• **Problem to solve**
Look through the records, and wherever the string "dref" turns up, copy out that line.

Collected data entries

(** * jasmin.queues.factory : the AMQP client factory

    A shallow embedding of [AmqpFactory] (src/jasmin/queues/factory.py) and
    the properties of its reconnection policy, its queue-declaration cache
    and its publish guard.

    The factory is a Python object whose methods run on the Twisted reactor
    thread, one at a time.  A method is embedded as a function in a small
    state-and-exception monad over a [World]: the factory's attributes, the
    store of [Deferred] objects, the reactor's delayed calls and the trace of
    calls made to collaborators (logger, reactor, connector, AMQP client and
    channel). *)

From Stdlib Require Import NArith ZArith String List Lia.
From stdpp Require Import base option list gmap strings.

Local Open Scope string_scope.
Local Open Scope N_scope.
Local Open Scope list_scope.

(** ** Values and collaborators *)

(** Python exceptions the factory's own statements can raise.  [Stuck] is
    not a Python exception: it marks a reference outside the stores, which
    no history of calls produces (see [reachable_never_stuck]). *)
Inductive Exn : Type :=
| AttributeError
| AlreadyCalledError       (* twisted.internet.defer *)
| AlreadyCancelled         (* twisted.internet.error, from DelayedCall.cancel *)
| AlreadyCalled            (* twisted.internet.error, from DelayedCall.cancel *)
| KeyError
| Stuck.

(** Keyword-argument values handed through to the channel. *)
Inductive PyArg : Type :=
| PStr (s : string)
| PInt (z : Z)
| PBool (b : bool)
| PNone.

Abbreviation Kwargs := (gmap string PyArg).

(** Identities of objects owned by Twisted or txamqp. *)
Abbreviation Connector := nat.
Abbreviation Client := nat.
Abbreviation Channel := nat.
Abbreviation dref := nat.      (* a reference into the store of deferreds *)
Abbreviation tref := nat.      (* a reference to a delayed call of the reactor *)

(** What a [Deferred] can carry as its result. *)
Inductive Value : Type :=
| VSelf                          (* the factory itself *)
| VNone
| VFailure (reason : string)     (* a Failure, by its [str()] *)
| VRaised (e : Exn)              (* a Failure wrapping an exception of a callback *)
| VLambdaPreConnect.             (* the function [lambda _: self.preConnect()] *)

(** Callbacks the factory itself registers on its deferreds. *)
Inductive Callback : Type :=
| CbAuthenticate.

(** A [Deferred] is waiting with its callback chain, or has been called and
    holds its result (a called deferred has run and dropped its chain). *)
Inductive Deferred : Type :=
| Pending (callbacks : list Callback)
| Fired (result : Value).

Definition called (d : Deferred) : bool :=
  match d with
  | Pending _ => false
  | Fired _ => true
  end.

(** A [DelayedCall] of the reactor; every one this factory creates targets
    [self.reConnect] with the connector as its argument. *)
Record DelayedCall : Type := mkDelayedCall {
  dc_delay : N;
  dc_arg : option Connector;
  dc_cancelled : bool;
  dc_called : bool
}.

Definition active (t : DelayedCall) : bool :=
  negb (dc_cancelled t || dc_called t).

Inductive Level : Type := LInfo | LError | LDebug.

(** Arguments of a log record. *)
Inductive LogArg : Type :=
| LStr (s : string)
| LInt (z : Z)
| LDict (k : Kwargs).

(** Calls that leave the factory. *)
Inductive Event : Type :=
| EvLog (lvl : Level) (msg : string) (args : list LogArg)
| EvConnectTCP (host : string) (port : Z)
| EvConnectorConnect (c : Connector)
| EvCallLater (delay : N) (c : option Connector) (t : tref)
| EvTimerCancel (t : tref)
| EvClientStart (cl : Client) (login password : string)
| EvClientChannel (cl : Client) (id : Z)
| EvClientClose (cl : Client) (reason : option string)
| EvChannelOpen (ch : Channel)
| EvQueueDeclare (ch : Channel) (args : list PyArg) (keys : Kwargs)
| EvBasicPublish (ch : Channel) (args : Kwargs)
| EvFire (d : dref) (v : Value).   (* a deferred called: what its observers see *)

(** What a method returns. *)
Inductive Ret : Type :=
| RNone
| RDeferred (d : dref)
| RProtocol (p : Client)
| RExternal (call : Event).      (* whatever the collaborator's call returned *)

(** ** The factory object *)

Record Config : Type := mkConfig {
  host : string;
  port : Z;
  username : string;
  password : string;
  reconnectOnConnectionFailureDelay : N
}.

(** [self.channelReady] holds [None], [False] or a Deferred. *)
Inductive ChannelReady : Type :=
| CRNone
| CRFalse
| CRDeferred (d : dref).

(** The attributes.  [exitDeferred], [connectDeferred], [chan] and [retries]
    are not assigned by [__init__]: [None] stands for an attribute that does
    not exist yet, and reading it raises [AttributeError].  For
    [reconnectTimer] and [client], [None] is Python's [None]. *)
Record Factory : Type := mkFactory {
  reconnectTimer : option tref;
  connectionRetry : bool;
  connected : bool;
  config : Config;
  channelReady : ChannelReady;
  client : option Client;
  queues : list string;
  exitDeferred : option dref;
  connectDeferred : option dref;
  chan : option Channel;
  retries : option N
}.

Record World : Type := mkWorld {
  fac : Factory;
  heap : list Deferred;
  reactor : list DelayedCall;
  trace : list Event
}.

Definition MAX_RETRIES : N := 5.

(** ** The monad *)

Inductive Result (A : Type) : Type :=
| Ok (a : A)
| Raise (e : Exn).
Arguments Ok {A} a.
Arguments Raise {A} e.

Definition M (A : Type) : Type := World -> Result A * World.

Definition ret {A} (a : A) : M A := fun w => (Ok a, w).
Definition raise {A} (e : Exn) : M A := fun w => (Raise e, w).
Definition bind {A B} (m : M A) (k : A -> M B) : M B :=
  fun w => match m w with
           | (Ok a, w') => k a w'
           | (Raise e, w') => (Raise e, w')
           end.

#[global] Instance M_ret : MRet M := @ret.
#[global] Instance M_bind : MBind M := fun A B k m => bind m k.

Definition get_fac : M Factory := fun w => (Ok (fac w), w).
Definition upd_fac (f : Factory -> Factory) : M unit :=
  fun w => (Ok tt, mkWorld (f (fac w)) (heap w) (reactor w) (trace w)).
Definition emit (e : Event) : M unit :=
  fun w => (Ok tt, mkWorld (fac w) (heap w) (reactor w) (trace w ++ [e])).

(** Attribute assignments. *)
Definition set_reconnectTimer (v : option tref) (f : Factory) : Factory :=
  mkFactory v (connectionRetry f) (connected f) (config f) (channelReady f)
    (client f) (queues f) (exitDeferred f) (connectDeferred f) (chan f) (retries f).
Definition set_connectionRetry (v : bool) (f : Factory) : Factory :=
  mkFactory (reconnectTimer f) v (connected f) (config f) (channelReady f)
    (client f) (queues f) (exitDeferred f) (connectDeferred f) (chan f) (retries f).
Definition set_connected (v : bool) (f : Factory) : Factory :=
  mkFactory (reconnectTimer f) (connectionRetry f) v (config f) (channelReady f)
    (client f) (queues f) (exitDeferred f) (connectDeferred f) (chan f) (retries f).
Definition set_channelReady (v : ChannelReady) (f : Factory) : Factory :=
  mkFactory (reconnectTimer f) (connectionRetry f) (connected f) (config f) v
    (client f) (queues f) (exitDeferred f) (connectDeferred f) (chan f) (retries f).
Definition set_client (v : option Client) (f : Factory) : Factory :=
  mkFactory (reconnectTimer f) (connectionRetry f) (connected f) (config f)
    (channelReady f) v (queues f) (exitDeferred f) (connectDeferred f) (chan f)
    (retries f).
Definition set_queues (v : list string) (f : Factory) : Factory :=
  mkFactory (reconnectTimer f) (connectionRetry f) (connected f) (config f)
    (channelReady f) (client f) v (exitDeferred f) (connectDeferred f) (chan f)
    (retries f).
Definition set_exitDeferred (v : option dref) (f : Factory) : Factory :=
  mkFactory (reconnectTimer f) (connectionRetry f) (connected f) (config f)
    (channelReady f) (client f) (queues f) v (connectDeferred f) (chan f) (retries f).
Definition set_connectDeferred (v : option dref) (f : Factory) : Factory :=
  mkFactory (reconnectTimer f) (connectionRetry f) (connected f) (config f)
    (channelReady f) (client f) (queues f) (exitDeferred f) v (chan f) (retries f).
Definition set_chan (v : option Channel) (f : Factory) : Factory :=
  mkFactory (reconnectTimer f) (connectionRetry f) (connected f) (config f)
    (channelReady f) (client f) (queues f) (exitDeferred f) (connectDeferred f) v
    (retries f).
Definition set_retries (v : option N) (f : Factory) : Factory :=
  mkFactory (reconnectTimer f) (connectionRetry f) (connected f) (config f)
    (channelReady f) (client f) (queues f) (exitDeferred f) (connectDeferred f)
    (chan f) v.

• **Written response**
Abbreviation dref := nat.      (* a reference into the store of deferreds *)
| EvFire (d : dref) (v : Value).   (* a deferred called: what its observers see *)
| RDeferred (d : dref)
| CRDeferred (d : dref).
  exitDeferred : option dref;
  connectDeferred : option dref;
Definition set_exitDeferred (v : option dref) (f : Factory) : Factory :=
Definition set_connectDeferred (v : option dref) (f : Factory) : Factory :=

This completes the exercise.